Conservatives, it turns out, react more strongly to physical threat than liberals do. In fact, their greater concern with physical safety seems to be determined early in life: In one University of California study, the more fear a 4-year-old showed in a laboratory situation, the more conservative his or her political attitudes were found to be 20 years later. Brain imaging studies have even shown that the fear center of the brain, the amygdala, is actually larger in conservatives than in liberals.

This helps explain why conservatives who live in small towns in almost empty places are more worried about terrorist attacks and immigration than liberals who live in big cities that have actually experienced terrorist attacks and are filled with immigrants.

The author of the article, a Yale psychologist, goes on:

And many other laboratory studies have found that when adult liberals experienced physical threat, their political and social attitudes became more conservative (temporarily, of course). But no one had ever turned conservatives into liberals.

Until we did.

These psychologists at Yale had groups of Republicans and Democrats answer survey questions about political topics like immigration:

But before they answered the survey questions, we had them engage in an intense imagination exercise. They were asked to close their eyes and richly imagine being visited by a genie who granted them a superpower. For half of our participants, this superpower was to be able to fly, under one’s own power. For the other half, it was to be completely physically safe, invulnerable to any harm.

If they had just imagined being able to fly, their responses to the social attitude survey showed the usual clear difference between Republicans and Democrats — the former endorsed more conservative positions on social issues and were also more resistant to social change in general.

But if they had instead just imagined being completely physically safe, the Republicans became significantly more liberal — their positions on social attitudes were much more like the Democratic respondents. And on the issue of social change in general, the Republicans’ attitudes were now indistinguishable from the Democrats. Imagining being completely safe from physical harm had done what no experiment had done before — it had turned conservatives into liberals.

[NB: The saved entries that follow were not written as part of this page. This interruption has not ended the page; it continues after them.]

Lemma wp_rearm_refs `{!ReferenceLaws} now l Q (s : task purge_state W) :
  NoDup l → (∀ o, o ∈ l → ∃ n, refs (cores (priv s)) o = Some (n + 1)%Z ∧ (0 < n)%Z) →
  (∀ s', (∀ o, refs (cores (priv s')) o =
       if decide (o ∈ l) then (λ n, n - 1)%Z <$> refs (cores (priv s)) o else refs (cores (priv s)) o) →
     Q tt s') →
  wp (rearm_loop EXP_Rearm HSH_DerefObjCore others now l) Q s.
Proof.
  revert s. induction l as [|o l IH]; intros s Hnd Hrefs HQ; cbn [rearm_loop].
  { apply wp_ret, HQ. done. }
  apply NoDup_cons in Hnd as [Ho Hnd]. destruct (Hrefs o ltac:(left)) as (n & Hn & Hpos).
  unfold change_cores, call. apply wp_bind, wp_bind, wp_getS, wp_set_priv. cbn [priv ws vsl].
  set (m := cores (priv s)) in *. set (m1 := others (o :: l) m).
  assert (refs m1 o = Some (n + 1)%Z) as Hn1 by (unfold m1; by rewrite others_refs).
  destruct (fmap_Some_1 _ _ _ Hn1) as (c & Hc & _).
  apply wp_bind. eapply wp_get_core; [exact Hc|]. wp_go. cbn [priv ws vsl cores objheads trace].
  set (m2 := EXP_Rearm _ _ _ _ _ m1).
  assert (∀ o', refs m2 o' = refs m o') as Hm2.
  { intros o'. unfold m2, m1. by rewrite rearm_refs, others_refs. }
  assert (∀ o', o' ≠ o → refs (HSH_DerefObjCore o m2) o' = refs m o') as Hm3.
  { intros o' Hne. by rewrite deref_refs_other. }
  apply IH; cbn [priv cores]; [done| |].
  - intros o' Ho'. rewrite Hm3 by by intros ->. apply Hrefs. by right.
  - intros s' Hs'. apply HQ. intros o'. rewrite Hs'. destruct (decide (o' = o)) as [->|Hne].
    + rewrite decide_False, decide_True by (first [done|left]).
      rewrite (deref_refs o m2 n), Hn; [|by rewrite Hm2|done]. simpl. f_equal. lia.
    + rewrite Hm3 by done. repeat case_decide; set_solver.
Qed.

(** C26: no reference leaks and none is dropped twice: if the other threads
    and EXP_Rearm leave the reference counts alone, every object has as many
    references after the call as before. *)
Theorem softpurge_keeps_references `{!ReferenceLaws} ctx oh (s : task purge_state W) :
  method ctx = VCL_MET_HIT ∨ method ctx = VCL_MET_MISS →
  objheads (priv s) !! req_objhead ctx = Some oh → (0 < oh_refcnt oh)%Z →
  listed (cores (priv s)) (req_objhead ctx) (objcs oh) →
  (sizeof_ptr ≤ (WS_Reserve (ws s)).1)%Z →
  wp (vmod_softpurge WS_Reserve WS_Release EXP_Rearm HSH_DerefObjCore others ctx) (λ _ s',
    ∀ o, refs (cores (priv s')) o = refs (cores (priv s)) o) s.
Proof.
  intros Hm Hoh Href Hl Hspc. apply (wp_softpurge ctx oh); [done..|].
  intros l s' Hs' Hll Hnd Hin. apply wp_bind, wp_rearm_refs; [done| |].
  - intros o Ho. destruct (Hin o Ho) as (c & Hc & _ & Hpos). exists (refcnt c).
    unfold refs. rewrite Hs', referenced_lookup, decide_True, Hc by done. by split.
  - intros s2 Hs2. apply wp_modifyS. cbn [priv]. intros o. rewrite Hs2. unfold refs.
    rewrite Hs', referenced_lookup by done. case_decide as Ho; [|done].
    destruct (Hin o Ho) as (c & -> & _ & _). simpl. f_equal. lia.
Qed.
End properties.

(** ** Concrete runs *)
Module Examples.
Definition reserve (w : Z) : Z * Z := (w, 0%Z).
Definition release (w : Z) : Z := 100%Z.
Definition rearm (o : loc) (now ttl g k : double) (m : store) : store := m.
Definition deref (o : loc) (m : store) : store := alter (with_refs (-1)) o m.
(** Meanwhile every object starts to die. *)
Definition kill_all (l : list loc) (m : store) : store :=
  (λ c, Objcore (oc_busy c) true (refcnt c) (oc_objhead c) (grace c) (keep c)) <$> m.
Definition core (busy : bool) (n : Z) : objcore := Objcore busy false n 9 (d_of_Z 10) (d_of_Z n).
Definition ctx : vrt_ctx := VrtCtx VCL_MET_HIT 9 (d_of_Z 5).
Definition head9 : objhead := Objhead 1 [1; 2; 3; 4]%positive.
(** Four objects, one of them busy, and room for two pointers. *)
Definition s0 : task purge_state Z :=
  Task (PurgeState {[9%positive := head9]}
          (list_to_map [(1%positive, core false 1); (2%positive, core true 1);
                        (3%positive, core false 2); (4%positive, core false 1)]) []) 20%Z [].

#[export] Instance example_runtime : RuntimeLaws rearm deref kill_all.
Proof.
  split.
  - intros l m H o Ho. destruct (H o Ho) as (c & Hc & Hr). unfold kill_all.
    eexists. rewrite lookup_fmap, Hc. by split.
  - done.
  - intros o m o' Hne. unfold deref. by rewrite lookup_alter_ne.
Qed.
#[export] Instance example_references : ReferenceLaws rearm deref kill_all.
Proof.
  split; unfold deref, kill_all, refs.
  - intros l m o. rewrite lookup_fmap. by destruct (m !! o).
  - done.
  - intros o m o' Hne. by rewrite lookup_alter_ne.
  - intros o m n Hn _. rewrite lookup_alter_eq. destruct (m !! o) as [c|]; [|done].
    simpl in *. injection Hn as Hn. f_equal. lia.
Qed.
Lemma s0_listed : listed (cores (priv s0)) (req_objhead ctx) (objcs head9).
Proof.
  split; [apply (bool_decide_unpack _); vm_compute; exact I|]. intros o Ho.
  repeat (apply elem_of_cons in Ho as [->|Ho]; [by eexists; split_and!; [reflexivity|reflexivity|..]|]).
  by apply elem_of_nil in Ho.
Qed.
Lemma example_timers : timers_left_alone rearm kill_all.
Proof.
  split; [|done]. intros l m o. unfold timers, kill_all. rewrite lookup_fmap.
  by destruct (m !! o).
Qed.
End Examples.
Import Examples.

Lemma softpurge_exact_witness :
  wp (vmod_softpurge reserve release rearm deref kill_all ctx) (λ _ s',
    ws s' = 100%Z ∧ vsl s' = [] ∧ objheads (priv s') = objheads (priv s0) ∧
    ∃ es, trace (priv s') = trace (priv s0) ++ es ∧
      purge_calls rearm deref kill_all (d_of_Z 5) [1; 3]%positive
        (referenced (cores (priv s0)) [1; 3]%positive) es (cores (priv s')) ∧
      es = [EXP_Rearm_call 1 (d_of_Z 5) dzero (d_of_Z 10) (d_of_Z 1); HSH_DerefObjCore_call 1;
            EXP_Rearm_call 3 (d_of_Z 5) dzero (d_of_Z 10) (d_of_Z 2); HSH_DerefObjCore_call 3]) s0.
Proof.
  eapply wp_mono.
  - apply (softpurge_exact reserve release rearm deref kill_all ctx head9 s0);
      [by left|done|done|apply s0_listed].
  - intros [] s' (Hws & Hvsl & Hheads & es & Htr & Hcalls & Hown).
    split_and!; [done..|]. exists es. split_and!; [done|done|apply Hown, example_timers].
Defined.

Lemma softpurge_keeps_references_witness :
  wp (vmod_softpurge reserve release rearm deref kill_all ctx) (λ _ s',
    ∀ o, refs (cores (priv s')) o = refs (cores (priv s0)) o) s0.
Proof.
  apply (softpurge_keeps_references reserve release rearm deref kill_all ctx head9 s0);
    [by left|done|done|apply s0_listed|done].
Defined.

The article mentions other demonstrations of this phenomenon. And I assume that any changes made to the conservatives’ thinking were temporary. But understanding the fundamental fearfulness of our right-wing friends helps explain how strangely they behave. It also helps explain why right-wing media is awash in stories meant to terrify. To conservatives, the world outside their control and filled with strangers is a scary place, full of danger and disruption, so politicians who tell them how bad everything is but promise to protect them (“Only I can protect you”) win their support. I don’t know if it’s possible to make these people less fearful, except temporarily. Eventually some will get used to new realities and older people tend to die off. Meanwhile, we all have to vote every chance we get.

Ulysses S. Grant on Fear

Ulysses S. Grant, having been appointed to his first military command shortly after the Civil War began, was nervous. He was leading his troops toward what he believed to be the encampment of “Tom Harris and his 1200 secessionists”:

As we approached the brow of the hill from which it was expected we could see Harris’ camp, and possibly find his men ready formed to meet us, my heart kept getting higher and higher until it felt to me as though it was in my throat. I would have given anything then to have been back in Illinois, but I had not the moral courage to halt and consider what to do; I kept right on.

Then, at last being able to look into the valley, he saw signs that there had been a large camp below, but the secessionists had departed:

My heart resumed its place. It occurred to me at once that Harris had been as much afraid of me as I had been of him. This was a view of the question I had never taken before; but it was one I never forgot afterwards. From that event to the close of the war, I never experienced trepidation upon confronting an enemy, though I always felt more or less anxiety. I never forgot that he had as much reason to fear my forces as I had his.

I really like this guy. I’m glad he was on our side.